M : Sans compter qu’il n’est guère prudent d’assurer un transport de fonds seul.
G : On m’a affirmé que la ville était sûre. La garnison espagnole patrouille de jour comme de nuit.
M : On n’est jamais trop prudent, je vous accompagne. A quelle adresse devons-nous nous rendre ?
G : Le sieur Escosia demeure près de l’église Notre Dame des Victoires, rue Jimenes.
M : Eh bien, allons-y.
Ils quittèrent le port et commencèrent à monter doucement vers l’église édifiée sur les ruines de la mosquée qui dominait autrefois la ville, sur les flancs de l’Aïdour. Progressivement, ils gravissaient quelques escaliers et des ruelles en pente qui les menaient au cœur d’Oran sous le soleil déclinant. En contrebas, la mer étincelait. Mendoza restait silencieux.

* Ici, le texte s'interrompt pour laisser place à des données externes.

(* ===== verification/Json.v ===== *)
(** * [json.dumps]

    The serializer with the options the code uses: sorted keys or insertion
    order, compact or default separators, ASCII escapes or raw text.  The
    shortest decimal text of a float ([repr]) is the one part that is not
    computed: it is the operation of the class [FloatRepr]. *)

From Stdlib Require Import SpecFloat.
From S2P Require Import Prelude PyText PyVal Hashing.

Class FloatRepr := float_repr : spec_float → pystr.

Record json_opts := mkJsonOpts { jo_ascii : bool; jo_compact : bool; jo_sort : bool }.

Definition hex4 (c : N) : pystr :=
  (λ i, hex_char (N.land (N.shiftr c (4 * i)) 15)) <$> [3; 2; 1; 0]%N.

Definition json_char (ascii : bool) (c : N) : pystr :=
  if (c =? 34)%N then u "\" ++ [34%N]
  else if (c =? 92)%N then u "\\"
  else if (c =? 10)%N then u "\n"
  else if (c =? 13)%N then u "\r"
  else if (c =? 9)%N then u "\t"
  else if (c =? 12)%N then u "\f"
  else if (c =? 8)%N then u "\b"
  else if (c <? 32)%N then u "\u" ++ hex4 c
  else if ascii && negb (c <? 127)%N then
    if (c <? 65536)%N then u "\u" ++ hex4 c
    else let v := (c - 65536)%N in
         u "\u" ++ hex4 (55296 + N.shiftr v 10) ++ u "\u" ++ hex4 (56320 + N.land v 1023)
  else [c].

Definition json_str (ascii : bool) (s : pystr) : pystr :=
  [34%N] ++ concat (json_char ascii <$> s) ++ [34%N].

Section dumps.
Context `{FloatRepr} (o : json_opts).
Definition item_sep : pystr := if jo_compact o then u "," else u ", ".
Definition key_sep : pystr := if jo_compact o then u ":" else u ": ".

(** Insert an item by key, keys being distinct. *)
Fixpoint item_insert {V} (p : pystr * V) (d : list (pystr * V)) : list (pystr * V) :=
  match d with
  | [] => [p]
  | q :: d' => match str_compare p.1 q.1 with Gt => q :: item_insert p d' | _ => p :: d end
  end.
Definition sort_items {V} (d : list (pystr * V)) : list (pystr * V) :=
  if jo_sort o then foldr item_insert [] d else d.

(** [json.dumps(v)]; [None] when a value is not serializable ([TypeError]). *)
Fixpoint dumps (v : pyval) : option pystr :=
  match v with
  | PyNone => Some (u "null")
  | PyBool b => Some (if b then u "true" else u "false")
  | PyInt z => Some (dec_z z)
  | PyFloat f =>
    Some match f with
         | S754_nan => u "NaN"
         | S754_infinity s => if s then u "-Infinity" else u "Infinity"
         | _ => float_repr f
         end
  | PyStr s => Some (json_str (jo_ascii o) s)
  | PyList l | PyTuple l =>
    ws ← (fix go (l : list pyval) : option (list pystr) :=
            match l with
            | [] => Some []
            | x :: l' => w ← dumps x; ws ← go l'; Some (w :: ws)
            end) l;
    Some (u "[" ++ join item_sep ws ++ u "]")
  | PyDict d =>
    ws ← (fix go (d : list (pystr * pyval)) : option (list (pystr * pystr)) :=
            match d with
            | [] => Some []
            | (k, x) :: d' => w ← dumps x; ws ← go d'; Some ((k, w) :: ws)
            end) d;
    Some (u "{" ++ join item_sep ((λ p, json_str (jo_ascii o) p.1 ++ key_sep ++ p.2) <$> sort_items ws)
          ++ u "}")
  | PyObj _ => None
  end.
End dumps.

(** The two option sets of the source. *)
Definition canonical_opts : json_opts := mkJsonOpts false true true.
Definition sorted_opts : json_opts := mkJsonOpts false false true.
Definition ascii_canonical_opts : json_opts := mkJsonOpts true true true.

Example dumps_example `{FloatRepr} :
  dumps ascii_canonical_opts
    (PyDict [(u "b", PyInt (-3)); (u "a", PyList [PyStr (u "é" ++ [128512%N]); PyBool true; PyNone])])
  = Some (u "{" ++ [34%N] ++ u "a" ++ [34%N] ++ u ":[" ++ [34%N] ++ u "\u00e9\ud83d\ude00" ++ [34%N]
          ++ u ",true,null]," ++ [34%N] ++ u "b" ++ [34%N] ++ u ":-3}").
Proof. vm_compute. reflexivity. Qed.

Peu à peu, sa détermination faiblissait. Il pensait à l’argent que transportait Gonzales. Il pensait à l’argent qu’il devait encore à Roberto. Il pensait à sa liberté. Il pensait à Isabella, étendue sur le lit, corps flottant sur les eaux calmes du port, et qui abritait une petite mer intérieure où flottait un autre corps, minuscule, si fragile. Il devait parler. Gonzales le prit de court.
G : Comment se porte la senorita Laguerra ?
M : Très bien.
G : Votre absence ne lui a pas trop pesé ?
M : Pas le moins du monde. C’est une femme indépendante.
G : Et qui sait ce qu’elle veut.
M : Et ce qu’elle ne veut pas. En l’occurrence, elle partage mon avis sur cette histoire de trésor.
G : C’est-à-dire qu’elle ne souhaite pas vous voir prendre de nouveaux risques. Je la comprends. Vous savez, Mendoza, j’ai réfléchi, et je pense que je vais suivre votre conseil.
M : Vous allez engager des pêcheurs d’éponge ?
G : Il semble que ce soit la seule solution.
M : Vous pourriez aussi abandonner.
G : Abandonner ? Vous me connaissez mal…Et puis, je ne peux pas me permettre de laisser plus longtemps mes sœurs à la merci de mon père.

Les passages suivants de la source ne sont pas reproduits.